TITLE = "Forest cover is shrinking fastest across tropical regions"
SUBTITLE = "Share of land area that is forested, 1990–2021 (World Bank)"
ANNOTATION = "Large losses appear in parts of South America, Southeast Asia, and Central Africa; some temperate countries show gradual gains."
SOURCE = "Source: World Bank forest area (% of land area), processed for DS4S (downloaded 2025-01-05)"
UNITS = "Forest area (% of land area)"

validate_story_elements(
    title=TITLE,
    subtitle=SUBTITLE,
    annotation=ANNOTATION,
    source=SOURCE,
    units=UNITS,
)

fig_forest = px.choropleth(
    df_forest,
    locations="Country Code",
    color="ForestPercent",
    hover_name="Country Name",
    animation_frame="Year",
    color_continuous_scale="YlGn",
    range_color=[0, 100],
    labels={"ForestPercent": UNITS},
    template="plotly_white",
)

fig_forest.update_layout(
    title=dict(text=f"{TITLE}<br><sup>{SUBTITLE}</sup>", x=0, font=dict(size=22)),
    margin=dict(l=20, r=20, t=100, b=40),
    coloraxis_colorbar=dict(title=UNITS),
)

fig_forest.update_geos(
    showcountries=True,
    showcoastlines=False,
    showframe=False,
    projection_type="natural earth",
)

fig_forest.add_annotation(
    xref="paper",
    yref="paper",
    x=0.01,
    y=-0.20,
    text=f"{ANNOTATION}<br>{SOURCE} · Units: {UNITS}",
    showarrow=False,
    align="left",
    font=dict(size=12, color="#555555"),
)

fig_forest.show()


In [None]:
save_last_visual(fig_forest, "day04_solution_plot.png")

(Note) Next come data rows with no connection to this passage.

(** * CHIP-8 virtual machine: a shallow embedding of the execution engine

    The engine of the emulator package ([chip8.go], [opcodes.go]) is
    translated function by function.  Go's fixed-size arrays are lists, its
    unsigned integers are [Z] with the wrap-around written out, and the two
    ways a call can fail to return (a run-time panic on an index or slice
    bound, and [log.Fatalf]) are the two error constructors of [result]. *)

From Stdlib Require Import ZArith String Ascii Lia Bool.
From stdpp Require Import base tactics option list.

Open Scope string_scope.
Open Scope list_scope.
Open Scope Z_scope.

Infix "+:+" := String.append (at level 60, right associativity).

(** ** Results of a call *)

Inductive result (A : Type) : Type :=
| Ok (a : A)
| Panic
| Fatal (msg : string).
Arguments Ok {A} a.
Arguments Panic {A}.
Arguments Fatal {A} msg.

#[global] Instance result_ret : MRet result := fun A a => Ok a.
#[global] Instance result_bind : MBind result := fun A B f m =>
  match m with
  | Ok a => f a
  | Panic => Panic
  | Fatal msg => Fatal msg
  end.

(** ** Machine integers *)

Definition u8 (z : Z) : Z := z mod 256.
Definition u16 (z : Z) : Z := z mod 65536.

Definition is_u8 (z : Z) : Prop := 0 <= z < 256.
Definition is_u16 (z : Z) : Prop := 0 <= z < 65536.

(** ** Arrays and slices *)

(** [a[k]] *)
Definition index {A} (a : list A) (k : Z) : result A :=
  if k <? 0 then Panic
  else match a !! Z.to_nat k with
       | Some e => Ok e
       | None => Panic
       end.

(** [a[k] = e] *)
Definition store {A} (a : list A) (k : Z) (e : A) : result (list A) :=
  if (0 <=? k) && (k <? Z.of_nat (length a)) then Ok (<[Z.to_nat k := e]> a)
  else Panic.

(** [a[k:]] *)
Definition slice_from {A} (a : list A) (k : Z) : result (list A) :=
  if (0 <=? k) && (k <=? Z.of_nat (length a)) then Ok (drop (Z.to_nat k) a)
  else Panic.

(** [a[:k]] *)
Definition slice_to {A} (a : list A) (k : Z) : result (list A) :=
  if (0 <=? k) && (k <=? Z.of_nat (length a)) then Ok (take (Z.to_nat k) a)
  else Panic.

(** The built-in [copy(dst, src)]: the first [min (len dst) (len src)]
    elements of [dst] are overwritten; the result is the new content of
    [dst]. *)
Definition copy {A} (dst src : list A) : list A :=
  take (length dst) src ++ drop (length src) dst.

(** [copy(a[k:], src)], seen from the array [a] that backs the slice. *)
Definition copy_at {A} (a : list A) (k : Z) (src : list A) : result (list A) :=
  dst ← slice_from a k;
  Ok (take (Z.to_nat k) a ++ copy dst src).
Definition forin_ast : list Node.t :=
  [ Node.mk "Program" (0, 19) None [("body", VArr [1])];
    Node.mk "ForInStatement" (0, 19) (Some 0)
            [("left", VNode 2); ("right", VNode 5); ("body", VNode 6)];
    Node.mk "VariableDeclaration" (5, 10) (Some 1)
            [("declarations", VArr [3]); ("kind", VStr "var")];
    Node.mk "VariableDeclarator" (9, 10) (Some 2)
            [("id", VNode 4); ("init", VNull)];
    Node.mk "Identifier" (9, 10) (Some 3) [("name", VStr "a")];
    Node.mk "Identifier" (14, 15) (Some 1) [("name", VStr "a")];
    Node.mk "BlockStatement" (17, 19) (Some 1) [("body", VArr [])] ].

Definition forin_write : Reference.t := Reference.mk 4 0 (Some forin_a) true.
Definition forin_read : Reference.t := Reference.mk 5 0 (Some forin_a) false.

Definition forin_program : SourceCode :=
  {| ast := forin_ast;
     scopes :=
       [ Scope.mk "global" 0 None 0 [forin_a] [forin_write; forin_read] [] ] |}.

(** *** [var [a = a] = list;] *)

Definition pattern_a : Var.t := Var.mk "a" 0 [Def.mk "Variable" 5 2].

Definition pattern_ast : list Node.t :=
  [ Node.mk "Program" (0, 19) None [("body", VArr [1])];
    Node.mk "VariableDeclaration" (0, 19) (Some 0)
            [("declarations", VArr [2]); ("kind", VStr "var")];
    Node.mk "VariableDeclarator" (4, 18) (Some 1)
            [("id", VNode 3); ("init", VNode 7)];
    Node.mk "ArrayPattern" (4, 11) (Some 2) [("elements", VArr [4])];
    Node.mk "AssignmentPattern" (5, 10) (Some 3)
            [("left", VNode 5); ("right", VNode 6)];
    Node.mk "Identifier" (5, 6) (Some 4) [("name", VStr "a")];
    Node.mk "Identifier" (9, 10) (Some 4) [("name", VStr "a")];
    Node.mk "Identifier" (14, 18) (Some 2) [("name", VStr "list")] ].

Definition pattern_read : Reference.t := Reference.mk 6 0 (Some pattern_a) false.

Definition pattern_program : SourceCode :=
  {| ast := pattern_ast;
     scopes :=
       [ Scope.mk "global" 0 None 0 [pattern_a]
                  [ pattern_read;
                    Reference.mk 5 0 (Some pattern_a) true;
                    Reference.mk 7 0 None false ] [] ] |}.

(** *** [@d(C) class C {}] *)

Definition decorated_C : Var.t := Var.mk "C" 0 [Def.mk "ClassName" 6 1].

Definition decorated_ast : list Node.t :=
  [ Node.mk "Program" (0, 16) None [("body", VArr [1])];
    Node.mk "ClassDeclaration" (0, 16) (Some 0)
            [("decorators", VArr [2]); ("id", VNode 6); ("superClass", VNull);
             ("body", VNode 7)];
    Node.mk "Decorator" (0, 5) (Some 1) [("expression", VNode 3)];
    Node.mk "CallExpression" (1, 5) (Some 2)
            [("callee", VNode 4); ("arguments", VArr [5])];
    Node.mk "Identifier" (1, 2) (Some 3) [("name", VStr "d")];
    Node.mk "Identifier" (3, 4) (Some 3) [("name", VStr "C")];
    Node.mk "Identifier" (12, 13) (Some 1) [("name", VStr "C")];
    Node.mk "ClassBody" (14, 16) (Some 1) [("body", VArr [])] ].

Definition decorated_ref : Reference.t := Reference.mk 5 0 (Some decorated_C) false.

Definition decorated_program : SourceCode :=
  {| ast := decorated_ast;
     scopes :=
       [ Scope.mk "global" 0 None 0 [decorated_C]
                  [Reference.mk 4 0 None false; decorated_ref] [1];
         Scope.mk "class" 1 (Some 0) 0 [Var.mk "C" 1 [Def.mk "ClassName" 6 1]] [] [] ] |}.

(** *** [f(); function f(){}] *)





(** *** [function g() { return b; } var b = 1;] *)

Definition later_b : Var.t := Var.mk "b" 0 [Def.mk "Variable" 8 7].
Definition later_g : Var.t := Var.mk "g" 0 [Def.mk "FunctionName" 2 1].

Definition later_ast : list Node.t :=
  [ Node.mk "Program" (0, 37) None [("body", VArr [1; 6])];
    Node.mk "FunctionDeclaration" (0, 26) (Some 0)
            [("id", VNode 2); ("params", VArr []); ("body", VNode 3)];
    Node.mk "Identifier" (9, 10) (Some 1) [("name", VStr "g")];
    Node.mk "BlockStatement" (13, 26) (Some 1) [("body", VArr [4])];
    Node.mk "ReturnStatement" (15, 24) (Some 3) [("argument", VNode 5)];
    Node.mk "Identifier" (22, 23) (Some 4) [("name", VStr "b")];
    Node.mk "VariableDeclaration" (27, 37) (Some 0)
            [("declarations", VArr [7]); ("kind", VStr "var")];
    Node.mk "VariableDeclarator" (31, 36) (Some 6)
            [("id", VNode 8); ("init", VNode 9)];
    Node.mk "Identifier" (31, 32) (Some 7) [("name", VStr "b")];
    Node.mk "Literal" (35, 36) (Some 7) [("value", VNum 1); ("raw", VStr "1")] ].

Definition later_read : Reference.t := Reference.mk 5 1 (Some later_b) false.

Definition later_program : SourceCode :=
  {| ast := later_ast;
     scopes :=
       [ Scope.mk "global" 0 None 0 [later_g; later_b]
                  [Reference.mk 8 0 (Some later_b) true] [1];
         Scope.mk "function" 1 (Some 0) 1 [Var.mk "arguments" 1 []] [later_read] [] ] |}.

(** *** [var b = 1; function g() { return b; }] *)

Definition closure_b : Var.t := Var.mk "b" 0 [Def.mk "Variable" 3 2].
Definition closure_g : Var.t := Var.mk "g" 0 [Def.mk "FunctionName" 6 5].

Definition closure_ast : list Node.t :=
  [ Node.mk "Program" (0, 37) None [("body", VArr [1; 5])];
    Node.mk "VariableDeclaration" (0, 10) (Some 0)
            [("declarations", VArr [2]); ("kind", VStr "var")];
    Node.mk "VariableDeclarator" (4, 9) (Some 1)
            [("id", VNode 3); ("init", VNode 4)];
    Node.mk "Identifier" (4, 5) (Some 2) [("name", VStr "b")];
    Node.mk "Literal" (8, 9) (Some 2) [("value", VNum 1); ("raw", VStr "1")];
    Node.mk "FunctionDeclaration" (11, 37) (Some 0)
            [("id", VNode 6); ("params", VArr []); ("body", VNode 7)];
    Node.mk "Identifier" (20, 21) (Some 5) [("name", VStr "g")];
    Node.mk "BlockStatement" (24, 37) (Some 5) [("body", VArr [8])];
    Node.mk "ReturnStatement" (26, 35) (Some 7) [("argument", VNode 9)];
    Node.mk "Identifier" (33, 34) (Some 8) [("name", VStr "b")] ].

Definition closure_read : Reference.t := Reference.mk 9 1 (Some closure_b) false.

Definition closure_program : SourceCode :=
  {| ast := closure_ast;
     scopes :=
       [ Scope.mk "global" 0 None 0 [closure_b; closure_g]
                  [Reference.mk 3 0 (Some closure_b) true] [1];
         Scope.mk "function" 5 (Some 0) 1 [Var.mk "arguments" 1 []] [closure_read] [] ] |}.

End Coverage.

Module CoverageOptions.

Import NoUseBeforeDefine.
(** * LightningDeviceSDK, Teensy 4.1 firmware example:
  [RingBufferSized.h] and [ADIPackets.h]

    A shallow embedding of the two headers and the properties of the
    single-producer/single-consumer ring buffer and of the packet writers.

    Conventions of the embedding.
    - [int] ([TIndex], [mPoint], [gADCPointsPerPacket]) is a [Z].  On the
      states the methods can reach every intermediate value of the index
      arithmetic lies between [-Size] and [2 * Size], so no signed overflow
      is involved (see [GetCount_raw_range]).
    - [uint8_t] is a [Z] in [0, 256) with the wrap-around written out;
      [size_t] is the 32-bit unsigned type of the target.  An argument of
      a fixed-width type ([int16_t sample], [uint8_t timeRequestNumber],
      ...) is the value after the conversion the call makes, a [Z] in the
      range of the type; a theorem that depends on the value states the
      range.
    - A C array is a [list]; indexing outside it, and a [memcpy] outside
      source or destination, is undefined behaviour and is the [None] of
      the [option] monad.  The methods therefore return [option]s, and the
      theorems show that they return [Some] under the stated conditions.
    - An out-parameter [T *val] is a cell: the method takes its old content
      and returns its new content. *)

From Stdlib Require Import Ascii.
From stdpp Require Import base tactics numbers option list.

Local Open Scope Z_scope.

(** ** C arrays *)

Section arrays.
Context {A : Type}.

(** [a[i]] as an rvalue. *)
Definition arr_get (a : list A) (i : Z) : option A :=
  if decide (0 ≤ i) then a !! Z.to_nat i else None.

(** [a[i] = v]. *)
Definition arr_set (a : list A) (i : Z) (v : A) : option (list A) :=
  if decide (0 ≤ i < Z.of_nat (length a))
  then Some (<[Z.to_nat i := v]> a) else None.

(** [memcpy(dst + doff, src + soff, len * sizeof(A))] for an element count
    [len >= 0], whose bytes the code passes as they are.  A negative [len]
    is taken as undefined: the code converts the product to the unsigned
    [size_t], which for all but a few negative counts is more than any
    array holds (see [PushN_negative_count]). *)
Definition memcpy (dst : list A) (doff : Z) (src : list A) (soff len : Z)
  : option (list A) :=
  if decide (0 ≤ len ∧ 0 ≤ doff ∧ doff + len ≤ Z.of_nat (length dst)
             ∧ 0 ≤ soff ∧ soff + len ≤ Z.of_nat (length src))
  then Some (list_inserts (Z.to_nat doff)
               (take (Z.to_nat len) (drop (Z.to_nat soff) src)) dst)
  else None.
End arrays.

(** ** RingBufferSized.h *)

Module RingBufferSized.
Section ring.
Context {T : Type}.
(** The template parameter [int Size]. *)
Variable Size : Z.

Record t := Build { mBuffer : list T; mIn : Z; mOut : Z }.

(** [RingBufferSized() : mIn(0), mOut(0)]; the backing array is not
    initialised, [garbage] is whatever it holds. *)
Definition create (garbage : list T) : t :=
  {| mBuffer := garbage; mIn := 0; mOut := 0 |}.

(** [void Clear()] *)
Definition Clear (rb : t) : t :=
  {| mBuffer := mBuffer rb; mIn := mIn rb; mOut := mIn rb |}.

(** [TIndex GetCount() const] *)
Definition GetCount (rb : t) : Z :=
  let result := mIn rb - mOut rb in
  if decide (result < 0) then result + Size else result.

(** [TIndex GetSpace() const] *)
Definition GetSpace (rb : t) : Z := (Size - 1) - GetCount rb.

(** [mIn++; if (mIn >= Size) mIn -= Size;] and the same for [mOut]. *)
Definition wrap (i : Z) : Z := if decide (i >= Size) then i - Size else i.

(** [bool Push(T val)] *)
Definition Push (val : T) (rb : t) : option (bool * t) :=
  if decide (GetSpace rb ≠ 0) then
    buf ← arr_set (mBuffer rb) (mIn rb) val;
    Some (true, {| mBuffer := buf; mIn := wrap (mIn rb + 1); mOut := mOut rb |})
  else Some (false, rb).

(** [int Push(const T *val, TIndex nToPushIn)] *)
Definition PushN (val : list T) (nToPushIn : Z) (rb : t) : option (Z * t) :=
  let space := GetSpace rb in
  let '(nToPushRemain, space) :=
    if decide (nToPushIn > space) then (space, space)
    else (nToPushIn, nToPushIn) in
  if decide (nToPushRemain ≠ 0) then
    let lenToCopy1 := Size - mIn rb in
    let lenToCopy1 :=
      if decide (lenToCopy1 > nToPushRemain) then nToPushRemain
      else lenToCopy1 in
    buf1 ← memcpy (mBuffer rb) (mIn rb) val 0 lenToCopy1;
    let mIn1 := wrap (mIn rb + lenToCopy1) in
    let nToPushRemain := nToPushRemain - lenToCopy1 in
    if decide (nToPushRemain ≠ 0) then
      buf2 ← memcpy buf1 0 val lenToCopy1 nToPushRemain;
      let mIn2 := wrap (mIn1 + nToPushRemain) in
      Some (space, {| mBuffer := buf2; mIn := mIn2; mOut := mOut rb |})
    else
      Some (space, {| mBuffer := buf1; mIn := mIn1; mOut := mOut rb |})
  else Some (space, rb).

(** [bool Get(T *val) const] *)
Definition GetTo (val : T) (rb : t) : option (bool * T) :=
  if decide (GetCount rb ≠ 0) then
    x ← arr_get (mBuffer rb) (mOut rb); Some (true, x)
  else Some (false, val).

(** [const T &Get() const] *)
Definition Get (rb : t) : option T := arr_get (mBuffer rb) (mOut rb).

(** [const T &GetNext()] *)
Definition GetNext (rb : t) : option (T * t) :=
  result ← arr_get (mBuffer rb) (mOut rb);
  Some (result,
        {| mBuffer := mBuffer rb; mIn := mIn rb; mOut := wrap (mOut rb + 1) |}).

(** [bool GetNext(T *val)] *)
Definition GetNextTo (val : T) (rb : t) : option (bool * T * t) :=
  if decide (GetCount rb ≠ 0) then
    x ← arr_get (mBuffer rb) (mOut rb);
    Some (true, x,
          {| mBuffer := mBuffer rb; mIn := mIn rb; mOut := wrap (mOut rb + 1) |})
  else Some (false, val, rb).

(** [bool NextOut()] *)
Definition NextOut (rb : t) : option (bool * t) :=
  if decide (GetCount rb ≠ 0) then
    Some (true,
          {| mBuffer := mBuffer rb; mIn := mIn rb; mOut := wrap (mOut rb + 1) |})
  else Some (false, rb).

(** The class invariant: the array has [Size] slots and both cursors
    index into it. *)
Definition wf (rb : t) : Prop :=
  Z.of_nat (length (mBuffer rb)) = Size
  ∧ 0 ≤ mIn rb < Size ∧ 0 ≤ mOut rb < Size.

(** The unread elements, oldest first. *)
Definition contents (rb : t) : list T :=
omap (λ i, arr_get (mBuffer rb) ((mOut rb + i) `mod` Size))
     (seqZ 0 (GetCount rb)).

(** One call of a public method; results are dropped, the buffer kept.
    The bulk [Push] is called with the length of the array it is given. *)
Inductive op :=
| OpPush (val : T)
| OpPushN (val : list T)
| OpGetTo (val : T)
| OpGet
| OpGetNext
| OpGetNextTo (val : T)
| OpNextOut
| OpClear.

Definition step (o : op) (rb : t) : option t :=
  match o with
  | OpPush val => snd <$> Push val rb
  | OpPushN val => snd <$> PushN val (Z.of_nat (length val)) rb
  | OpGetTo val => _ ← GetTo val rb; Some rb
  | OpGet => _ ← Get rb; Some rb
  | OpGetNext => snd <$> GetNext rb
  | OpGetNextTo val => snd <$> GetNextTo val rb
  | OpNextOut => snd <$> NextOut rb
  | OpClear => Some (Clear rb)
  end.

Fixpoint run (ops : list op) (rb : t) : option t :=
  match ops with
  | [] => Some rb
  | o :: ops => rb' ← step o rb; run ops rb'
  end.

(** [Push] of each element of [vals] in turn; the results of the calls. *)
Fixpoint push_all (vals : list T) (rb : t) : option (list bool * t) :=
  match vals with
  | [] => Some ([], rb)
  | v :: vals =>
      '(ok, rb1) ← Push v rb;
      '(oks, rb2) ← push_all vals rb1;
      Some (ok :: oks, rb2)
  end.

(** [GetNext(T *val)] called [n] times on the cell [val]; the results of the
    calls and the content of the cell after each. *)
Fixpoint pop_all (n : nat) (val : T) (rb : t) : option (list (bool * T) * t) :=
  match n with
  | O => Some ([], rb)
  | S n =>
      '(ok, val1, rb1) ← GetNextTo val rb;
      '(rest, rb2) ← pop_all n val1 rb1;
      Some ((ok, val1) :: rest, rb2)
  end.

(** The backing array after the two [memcpy]s of [PushN] have copied the
    first [k] elements of [val]: [len1] of them from the write cursor up to
    the end of the array at most, the others to its start. *)
Definition copy_two_ranges (val : list T) (k : Z) (rb : t) : list T :=
  let len1 := Z.min k (Size - mIn rb) in
  list_inserts 0 (take (Z.to_nat (k - len1)) (drop (Z.to_nat len1) val))
    (list_inserts (Z.to_nat (mIn rb)) (take (Z.to_nat len1) val) (mBuffer rb)).

(** The buffer after [mOut++; if (mOut >= Size) mOut -= Size;], the update
    the three popping methods share. *)
Definition advanced (rb : t) : t :=
  {| mBuffer := mBuffer rb; mIn := mIn rb; mOut := wrap (mOut rb + 1) |}.

(** The bounded first-in first-out queue the buffer is meant to be, on the
    list of unread elements (oldest first): at most [Size - 1] of them.  A
    call of the unchecked [GetNext()] on the empty queue is outside the
    contract ([None]); the unchecked [Get()] only reads. *)
Definition fifo_step (o : op) (q : list T) : option (list T) :=
  match o with
  | OpPush val =>
      Some (if decide (Z.of_nat (length q) < Size - 1) then q ++ [val] else q)
  | OpPushN val =>
      Some (q ++ take (Z.to_nat (Size - 1 - Z.of_nat (length q))) val)
  | OpGetTo _ | OpGet => Some q
  | OpGetNext => match q with [] => None | _ :: q' => Some q' end
  | OpGetNextTo _ | OpNextOut => Some (tail q)
  | OpClear => Some []
  end.

Fixpoint fifo_run (ops : list op) (q : list T) : option (list T) :=
  match ops with
  | [] => Some q
  | o :: ops => q' ← fifo_step o q; fifo_run ops q'
  end.
End ring.
Global Arguments t : clear implicits.
Global Arguments op : clear implicits.
End RingBufferSized.

(** ** ADIPackets.h *)

Module ADIPackets.

Definition kPointsPerMediumSizePacket : Z := 10.
Definition kADCChannels : Z := 2.
Definition kPointsPerPacket : Z := 1.

(** A character literal as the byte it is stored in. *)
Definition char (c : ascii) : Z := Z.of_nat (nat_of_ascii c).

(** *** The target: object representations *)

Inductive ByteOrder := LittleEndian | BigEndian.

(** The byte order of the machine the firmware is compiled for. *)
Class Target := { native : ByteOrder }.

Fixpoint le_bytes (n : nat) (v : Z) : list Z :=
  match n with
  | O => []
  | S n => v `mod` 256 :: le_bytes n (v `div` 256)
  end.

(** What [reinterpret_cast<const uint8_t *>] sees of an integer object of
    [n] bytes holding [v] (two's complement for a negative [v]). *)
Definition object_bytes `{Target} (n : nat) (v : Z) : list Z :=
  match native with
  | LittleEndian => le_bytes n v
  | BigEndian => reverse (le_bytes n v)
  end.

Fixpoint le_value (bs : list Z) : Z :=
  match bs with
  | [] => 0
  | b :: bs => b + 256 * le_value bs
  end.

(** The unsigned and the signed integer a receiver of the same byte order
    reads back from [bs]. *)
Definition unsigned_of_bytes `{Target} (bs : list Z) : Z :=
  match native with
  | LittleEndian => le_value bs
  | BigEndian => le_value (reverse bs)
  end.

Definition signed_of_bytes `{Target} (bs : list Z) : Z :=
  let u := unsigned_of_bytes bs in
  let m := 256 ^ Z.of_nat (length bs) in
  if decide (2 * u < m) then u else u - m.

(** Conversion to [size_t] (32 bits on the Cortex-M7). *)
Definition to_size_t (z : Z) : Z := z `mod` 2 ^ 32.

## 🔍 Reflection & limitations
- Animated choropleths can overwhelm—pause on key frames and ask students what design choice might mislead (e.g., uneven time gaps, missing small islands).
- Emphasise that percent cover hides forest quality; encourage notes about biodiversity, indigenous stewardship, and carbon density.
- Invite discussion on uncertainties: how might different satellite algorithms shift these values?